People who live it up — or socialize at church — may prevent or delay the brain drain of old age.
Visiting friends, attending parties, and even going to church might be just as good for your brain as crossword puzzles, new research suggests.
Frequent social activity may help to prevent or delay cognitive decline in old age, the study found.
The researchers aimed to rule out the possibility that cognitive decline precedes, or causes, social isolation, and not the reverse.
"It's logical to think that when someone's cognitive abilities break down, they are less likely to go out and meet friends, enjoy a camping trip, or participate in community clubs. If memory and thinking capabilities fail, socializing becomes difficult," said lead researcher Bryan James at the Rush Alzheimer's Disease Center. "But our findings suggest that social inactivity itself leads to cognitive impairments."

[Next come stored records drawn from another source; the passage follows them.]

(* ===== verification/Pid.v ===== *)
(** * Process ids: kern/userprog/pid.c

    The table of process ids and the exit codes.  Each function runs under
    [pid_mutex] or is one access to an exit code, so it is one step; the
    interleaving of these steps is the subject of Proc.v. *)

From S2P Require Import Prelude.

Module Pid.

(** kern/include/kern/limits.h *)
Definition PID_MAX : Z := 128.

Record pids : Type := mk_pids {
  pid_table : list (option Z);
  exitcodes : list Z;
}.

(** The fields of [struct thread] that identify a process. *)
Record proc : Type := mk_proc {
  t_pid : Z;
  t_ppid : Z;
}.

Definition pid_setuptable : pids :=
  mk_pids (replicate (Z.to_nat PID_MAX) None) (replicate (Z.to_nat PID_MAX) (-1)).

(** [for(i = 0; pid_table[search] != NULL && i < PID_MAX; i++)], [n] being
    [PID_MAX - i]: the final [i] and [search]. *)
Fixpoint getnext_loop (n : nat) (table : list (option Z)) (i search : Z) : outcome (Z * Z) :=
  x ← rd table search;
  match x, n with
  | None, _ | Some _, O => Ok (i, search)
  | Some _, S n' =>
      let search := search + 1 in
      getnext_loop n' table (i + 1) (if search =? PID_MAX then 1 else search)
  end.

(** [rnd] is the result of [random()], unsigned. *)
Definition pid_getnext (rnd master : Z) (p : pids) : outcome (Z * pids) :=
  _ ← c_assert (negb (master =? 0));
  '(i, search) ← getnext_loop (Z.to_nat PID_MAX) (pid_table p) 0 (rnd mod PID_MAX);
  if i <? PID_MAX then
    table ← wr (pid_table p) search (Some master);
    codes ← wr (exitcodes p) search (-1);
    Ok (search + 1, mk_pids table codes)
  else Ok (0, p).

Definition pid_getthread (pid : Z) (p : pids) : outcome (option Z) := rd (pid_table p) (pid - 1).

Definition pid_getexitcode (pid : Z) (p : pids) : outcome Z := rd (exitcodes p) (pid - 1).

Definition pid_setexitcode (pid exitcode : Z) (p : pids) : outcome pids :=
  codes ← wr (exitcodes p) (pid - 1) exitcode; Ok (mk_pids (pid_table p) codes).

Definition pid_clear (pid : Z) (p : pids) : outcome pids :=
  if (pid <=? 0) || (pid >? PID_MAX) then Ok p
  else table ← wr (pid_table p) (pid - 1) None; Ok (mk_pids table (exitcodes p)).

(** One test and round of the loop of [pid_is_child] at a thread whose parent
    is [t_ppid]: a result, or the next thread ([None] is NULL). *)
Definition climb (ppid pid2 : Z) (p : pids) : outcome (Z + option Z) :=
  if ppid =? 0 then Ok (inl 0)
  else if ppid =? pid2 then Ok (inl 1)
  else next ← pid_getthread ppid p; Ok (inr next).

(** [heap] are the thread structures in memory; [n] bounds the rounds. *)
Fixpoint pid_is_child (n : nat) (heap : gmap Z proc) (thread : option Z) (pid2 : Z) (p : pids) : outcome Z :=
  match n with
  | O => Hang
  | S n' =>
      match thread ≫= (heap !!.) with
      | None => Undef
      | Some th =>
          r ← climb (t_ppid th) pid2 p;
          match r with inl r => Ok r | inr next => pid_is_child n' heap next pid2 p end
      end
  end.

(** ** Well-formed tables *)

Definition wf (p : pids) : Prop := zlen (pid_table p) = PID_MAX /\ zlen (exitcodes p) = PID_MAX.

Definition valid_pid (pid : Z) : Prop := 1 <= pid <= PID_MAX.

(** The entry of a pid, and its exit code. *)
Definition owner (p : pids) (pid : Z) : option Z := mjoin (pid_table p !! Z.to_nat (pid - 1)).
Definition code (p : pids) (pid : Z) : option Z := exitcodes p !! Z.to_nat (pid - 1).

Lemma setuptable_wf : wf pid_setuptable.
Proof. split; reflexivity. Qed.

Lemma owner_lookup p pid : wf p -> valid_pid pid -> pid_table p !! Z.to_nat (pid - 1) = Some (owner p pid).
Proof.
  intros [Hl _] Hp. unfold owner, valid_pid, PID_MAX in *.
  destruct (lookup_lt_is_Some_2 (pid_table p) (Z.to_nat (pid - 1))) as [x Hx]; [lia|]. rewrite Hx. reflexivity.
Qed.

Lemma getthread_run p pid : wf p -> valid_pid pid -> pid_getthread pid p = Ok (owner p pid).
Proof.
  intros Hw Hp. apply rd_Some. split; [unfold valid_pid in Hp; lia|by apply owner_lookup].
Qed.

Lemma getexitcode_run p pid : wf p -> valid_pid pid -> exists c, pid_getexitcode pid p = Ok c /\ code p pid = Some c.
Proof. intros [_ Hl] Hp. unfold pid_getexitcode, code, valid_pid, PID_MAX in *. apply rd_in. lia. Qed.

(** An update of one entry. *)
Lemma owner_insert p pid pid' x codes :
  wf p -> valid_pid pid -> valid_pid pid' ->
  owner (mk_pids (<[Z.to_nat (pid - 1) := x]> (pid_table p)) codes) pid' = if pid' =? pid then x else owner p pid'.
Proof.
  intros [Hl _] Hp Hp'. unfold owner, valid_pid, PID_MAX in *. cbn. destruct (Z.eqb_spec pid' pid) as [->|Hne].
  - rewrite list_lookup_insert_eq by lia. reflexivity.
  - rewrite list_lookup_insert_ne by lia. reflexivity.
Qed.

Lemma code_insert p pid pid' c table :
  wf p -> valid_pid pid -> valid_pid pid' ->
  code (mk_pids table (<[Z.to_nat (pid - 1) := c]> (exitcodes p))) pid' = if pid' =? pid then Some c else code p pid'.
Proof.
  intros [_ Hl] Hp Hp'. unfold code, valid_pid, PID_MAX in *. cbn. destruct (Z.eqb_spec pid' pid) as [->|Hne].
  - by rewrite list_lookup_insert_eq by lia.
  - by rewrite list_lookup_insert_ne by lia.
Qed.

Lemma insert_wf p i x j c :
  wf p -> wf (mk_pids (<[i := x]> (pid_table p)) (<[j := c]> (exitcodes p))).
Proof. unfold wf. cbn. by rewrite !length_insert. Qed.

Lemma setexitcode_run p pid c :
  wf p -> valid_pid pid ->
  exists p', pid_setexitcode pid c p = Ok p' /\ wf p' /\
    (forall q, valid_pid q -> owner p' q = owner p q /\ code p' q = if q =? pid then Some c else code p q).
Proof.
  intros Hw Hp. unfold pid_setexitcode. pose proof Hw as [Hl1 Hl2].
  rewrite wr_in by (unfold valid_pid, PID_MAX in *; lia). rewrite Ok_bind.
  eexists. split; [done|]. split; [split; cbn; by rewrite ?length_insert|].
  intros q Hq. split; [done|]. by apply code_insert.
Qed.

Lemma clear_run p pid :
  wf p -> valid_pid pid ->
  exists p', pid_clear pid p = Ok p' /\ wf p' /\ exitcodes p' = exitcodes p /\
    (forall q, valid_pid q -> owner p' q = if q =? pid then None else owner p q).
Proof.
  intros Hw Hp. unfold pid_clear. pose proof Hw as [Hl1 Hl2].
  rewrite (proj2 (Z.leb_gt pid 0)), Z.gtb_ltb, (proj2 (Z.ltb_ge _ _)) by (unfold valid_pid in Hp; lia).
  cbn [orb]. rewrite wr_in by (unfold valid_pid, PID_MAX in *; lia). rewrite Ok_bind.
  eexists. split; [done|]. split; [split; cbn; by rewrite ?length_insert|]. split; [done|].
  intros q Hq. by apply owner_insert.
Qed.

(** ** The search for a free pid *)

(** The slot that the search looks at in round [k], starting at [start]. *)
Definition slot (start : Z) (k : Z) : Z :=
  if start + k <? PID_MAX then start + k else 1 + (start + k - PID_MAX) mod (PID_MAX - 1).

Lemma slot_0 start : start < PID_MAX -> slot start 0 = start.
Proof. intros. unfold slot. rewrite Z.add_0_r. by rewrite (proj2 (Z.ltb_lt _ _)). Qed.

Lemma slot_range start k : 0 <= start < PID_MAX -> 0 <= k -> 0 <= slot start k < PID_MAX.
Proof.
  intros Hs Hk. unfold slot. destruct (Z.ltb_spec (start + k) PID_MAX); [lia|].
  pose proof (Z.mod_pos_bound (start + k - PID_MAX) (PID_MAX - 1)). unfold PID_MAX in *. lia.
Qed.

Lemma slot_S start k :
  0 <= start < PID_MAX -> 0 <= k ->
  slot start (k + 1) = if slot start k + 1 =? PID_MAX then 1 else slot start k + 1.
Proof.
  intros Hs Hk. unfold slot, PID_MAX in *.
  destruct (Z.ltb_spec (start + k) 128), (Z.ltb_spec (start + (k + 1)) 128); try lia.
  - destruct (Z.eqb_spec (start + k + 1) 128); lia.
  - replace (start + (k + 1) - 128) with 0 by lia. destruct (Z.eqb_spec (start + k + 1) 128); [reflexivity|lia].
  - replace (start + (k + 1) - 128) with (start + k - 128 + 1) by lia. set (a := start + k - 128).
    destruct (Z.eqb_spec (1 + a mod (128 - 1) + 1) 128); Z.div_mod_to_equations; lia.
Qed.

(** Every slot but the first is looked at within [PID_MAX - 1] rounds; the
    first one only when the search starts there. *)
Lemma slot_covers start j :
  0 <= start < PID_MAX -> 0 <= j < PID_MAX -> (j = 0 -> start = 0) ->
  exists k, 0 <= k < PID_MAX /\ slot start k = j.
Proof.
  intros Hs Hj H0. unfold slot, PID_MAX in *. destruct (Z.leb_spec start j).
  - exists (j - start). split; [lia|]. destruct (Z.ltb_spec (start + (j - start)) 128); lia.
  - exists (j - 1 + 128 - start). split; [lia|]. destruct (Z.ltb_spec (start + (j - 1 + 128 - start)) 128); [lia|].
    replace (start + (j - 1 + 128 - start) - 128) with (j - 1) by lia. rewrite Z.mod_small; lia.
Qed.

(** The loop stops at the first free slot, or after [n] rounds. *)
Lemma getnext_loop_run table start n : forall k,
  zlen table = PID_MAX -> 0 <= start < PID_MAX -> 0 <= k ->
  exists i, getnext_loop n table k (slot start k) = Ok (i, slot start i) /\ k <= i <= k + Z.of_nat n /\
    (forall j, k <= j < i -> exists t, table !! Z.to_nat (slot start j) = Some (Some t)) /\
    (i < k + Z.of_nat n -> table !! Z.to_nat (slot start i) = Some None).
Proof.
  induction n as [|n IH]; intros k Hl Hs Hk; cbn [getnext_loop];
    pose proof (slot_range start k Hs Hk); destruct (rd_in table (slot start k)) as (x & Hrd & Hx); try lia;
    rewrite Hrd, Ok_bind.
  - exists k. split; [by destruct x|]. split; [lia|]. split; [intros; lia|lia].
  - destruct x as [t|]; cbn zeta.
    + rewrite <- slot_S by lia. destruct (IH (k + 1)) as (i & Hrun & Hi & Hbefore & Hfree); [done|lia|lia|].
      exists i. split; [exact Hrun|]. split; [lia|]. split; [|intros; apply Hfree; lia].
      intros j Hj. destruct (decide (j = k)) as [->|]; [by exists t|]. apply Hbefore. lia.
    + exists k. split; [done|]. split; [lia|]. split; [intros; lia|done].
Qed.

(** What [pid_getnext] does: it takes a free pid, or there is none that it
    looks at. *)
Definition next_pid (rnd master : Z) (p : pids) (pid : Z) (p' : pids) : Prop :=
  (valid_pid pid /\ owner p pid = None /\
    (forall q, valid_pid q -> owner p' q = (if q =? pid then Some master else owner p q) /\
       code p' q = if q =? pid then Some (-1) else code p q)) \/
  (pid = 0 /\ p' = p /\
    forall q, valid_pid q -> (q = 1 -> rnd mod PID_MAX = 0) -> is_Some (owner p q)).

Lemma getnext_run rnd master p :
  wf p -> master <> 0 -> 0 <= rnd ->
  exists pid p', pid_getnext rnd master p = Ok (pid, p') /\ wf p' /\
    next_pid rnd master p pid p'.
Proof.
  intros Hw Hm Hr. pose proof Hw as [Hl1 Hl2]. unfold pid_getnext. rewrite (proj2 (Z.eqb_neq master 0)) by done.
  cbn [negb c_assert]. rewrite Ok_bind. pose proof (Z.mod_pos_bound rnd PID_MAX ltac:(done)) as Hs.
  destruct (getnext_loop_run (pid_table p) (rnd mod PID_MAX) (Z.to_nat PID_MAX) 0) as (i & Hrun & Hi & Hbefore & Hfree);
    [done|done|lia|].
  rewrite slot_0 in Hrun by lia. rewrite Hrun, Ok_bind. pose proof (slot_range (rnd mod PID_MAX) i Hs ltac:(lia)) as Hsl.
  destruct (Z.ltb_spec i PID_MAX).
  - rewrite !wr_in, !Ok_bind by lia. set (sl := slot (rnd mod PID_MAX) i) in *.
    replace sl with (sl + 1 - 1) by lia. replace (sl + 1 - 1 + 1) with (sl + 1) by lia.
    assert (valid_pid (sl + 1)) as Hv by (unfold valid_pid; lia).
    eexists _, _. split; [done|]. split; [by apply insert_wf|]. left. split; [done|]. split.
    + unfold owner. replace (sl + 1 - 1) with sl by lia. rewrite Hfree; [reflexivity|]. lia.
    + intros q Hq. split; [by apply owner_insert|by apply code_insert].
  - exists 0, p. split; [done|]. split; [done|]. right. split; [done|]. split; [done|]. intros q Hq H1.
    destruct (slot_covers (rnd mod PID_MAX) (q - 1)) as (k & Hk & Hkq); [done|unfold valid_pid in Hq; lia| |].
    { intros. apply H1. lia. }
    destruct (Hbefore k) as [t Ht]; [lia|]. unfold owner. rewrite <- Hkq, Ht. by exists t.
Qed.

(** Allocation of process ids.  [pid_getnext] returns a pid between 1 and
    [PID_MAX] that nobody has, enters the thread and clears the exit code, and
    changes nothing else; it returns 0 without any effect only if every other
    pid than 1 is taken (pid 1 is also tried when the random start is there). *)
Theorem pid_getnext_unused rnd master p :
  wf p -> master <> 0 -> 0 <= rnd ->
  exists pid p', pid_getnext rnd master p = Ok (pid, p') /\ wf p' /\
    next_pid rnd master p pid p'.
Proof. apply getnext_run. Qed.

Lemma pid_getnext_unused_witness :
  exists p', pid_getnext 255 77 pid_setuptable = Ok (128, p') /\ owner p' 128 = Some 77.
Proof.
  destruct (pid_getnext_unused 255 77 pid_setuptable setuptable_wf) as (pid & p' & Hrun & _ & [H|(_ & _ & H)]); [lia|lia| |].
  - exists p'. destruct H as (Hv & _ & Ho). vm_compute in Hrun. injection Hrun as <- <-. split; reflexivity.
  - destruct (H 2) as [t Ht]; [split; discriminate|discriminate|discriminate Ht].
Defined.

(** ** Ancestors *)

(** The pids of the ancestors of thread [t], up to a process without parent. *)
Inductive ancestors (heap : gmap Z proc) (p : pids) : Z -> list Z -> Prop :=
| anc_root t th : heap !! t = Some th -> t_ppid th = 0 -> ancestors heap p t []
| anc_parent t th u l : heap !! t = Some th -> t_ppid th <> 0 ->
    pid_getthread (t_ppid th) p = Ok (Some u) -> ancestors heap p u l ->
    ancestors heap p t (t_ppid th :: l).

(** C38. [pid_is_child] decides ancestry.  For a process all of whose ancestors
    exist, it ends after as many rounds as there are ancestors and returns 1
    exactly if the given pid is the pid of one of them. *)
Theorem pid_is_child_ancestor heap p t l pid2 n :
  ancestors heap p t l -> (length l < n)%nat ->
  pid_is_child n heap (Some t) pid2 p = Ok (if bool_decide (pid2 ∈ l) then 1 else 0).
Proof.
  intros Ha. revert n. induction Ha as [t th Ht H0|t th u l Ht H0 Hg Ha IH]; intros [|n] Hn; cbn in Hn; try lia;
    cbn [pid_is_child mbind option_bind]; rewrite Ht; unfold climb.
  - by rewrite H0, Z.eqb_refl.
  - rewrite (proj2 (Z.eqb_neq _ 0)) by done. destruct (Z.eqb_spec (t_ppid th) pid2) as [<-|Hne]; runs.
    { rewrite bool_decide_true by left. done. }
    rewrite Hg. runs. rewrite IH by lia. f_equal. symmetry.
    erewrite bool_decide_ext; [reflexivity|]. rewrite elem_of_cons. naive_solver.
Qed.

Definition demo_heap : gmap Z proc := {[10 := mk_proc 1 0; 20 := mk_proc 5 1; 30 := mk_proc 9 5]}.
Definition demo_pids : pids :=
  mk_pids (<[0%nat := Some 10]> (<[4%nat := Some 20]> (<[8%nat := Some 30]> (pid_table pid_setuptable))))
    (exitcodes pid_setuptable).

Lemma pid_is_child_ancestor_witness :
  pid_is_child 3 demo_heap (Some 30) 1 demo_pids = Ok 1 /\ pid_is_child 3 demo_heap (Some 30) 9 demo_pids = Ok 0.
Proof.
  assert (ancestors demo_heap demo_pids 30 [5; 1]) as Ha.
  { apply (anc_parent _ _ 30 (mk_proc 9 5) 20); [reflexivity|discriminate|reflexivity|].
    apply (anc_parent _ _ 20 (mk_proc 5 1) 10); [reflexivity|discriminate|reflexivity|].
    by eapply anc_root. }
  split.
  - exact (pid_is_child_ancestor demo_heap demo_pids 30 [5; 1] 1 3 Ha ltac:(cbn; lia)).
  - exact (pid_is_child_ancestor demo_heap demo_pids 30 [5; 1] 9 3 Ha ltac:(cbn; lia)).
Defined.

End Pid.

The study included 1,138 older adults with a mean age of 80 who are participating in the Rush Memory and Aging Project, an ongoing longitudinal study of common chronic conditions of aging. They each underwent yearly evaluations that included a medical history and neuropsychological tests.
Social activity was measured based on a questionnaire that asked participants whether, and how often, in the previous year they had engaged in activities that involve social interaction—for example, whether they went to restaurants, sporting events or the teletract (off-track betting) or played bingo; went on day trips or overnight trips; did volunteer work; visited relatives or friends; participated in groups such as the Knights of Columbus; or attended religious services.
Cognitive function was assessed using a battery of 19 tests for various types of memory (episodic, semantic and working memory), as well as perceptual speed and visuospatial ability.
At the start of the investigation, all participants were free of any signs of cognitive impairment. Over an average of five years, however, those who were more socially active showed reduced rates of cognitive decline. On average, those who had the highest levels of social activity (the 90th percentile) experienced only one quarter of the rate of cognitive decline experienced by the least socially active individuals.
It's possible "social activity challenges older adults to participate in complex interpersonal exchanges, which could promote or main efficient neural networks in a case of 'use it or lose it,'" James said.
The study was published online by the Journal of the International Neuropsychological Society.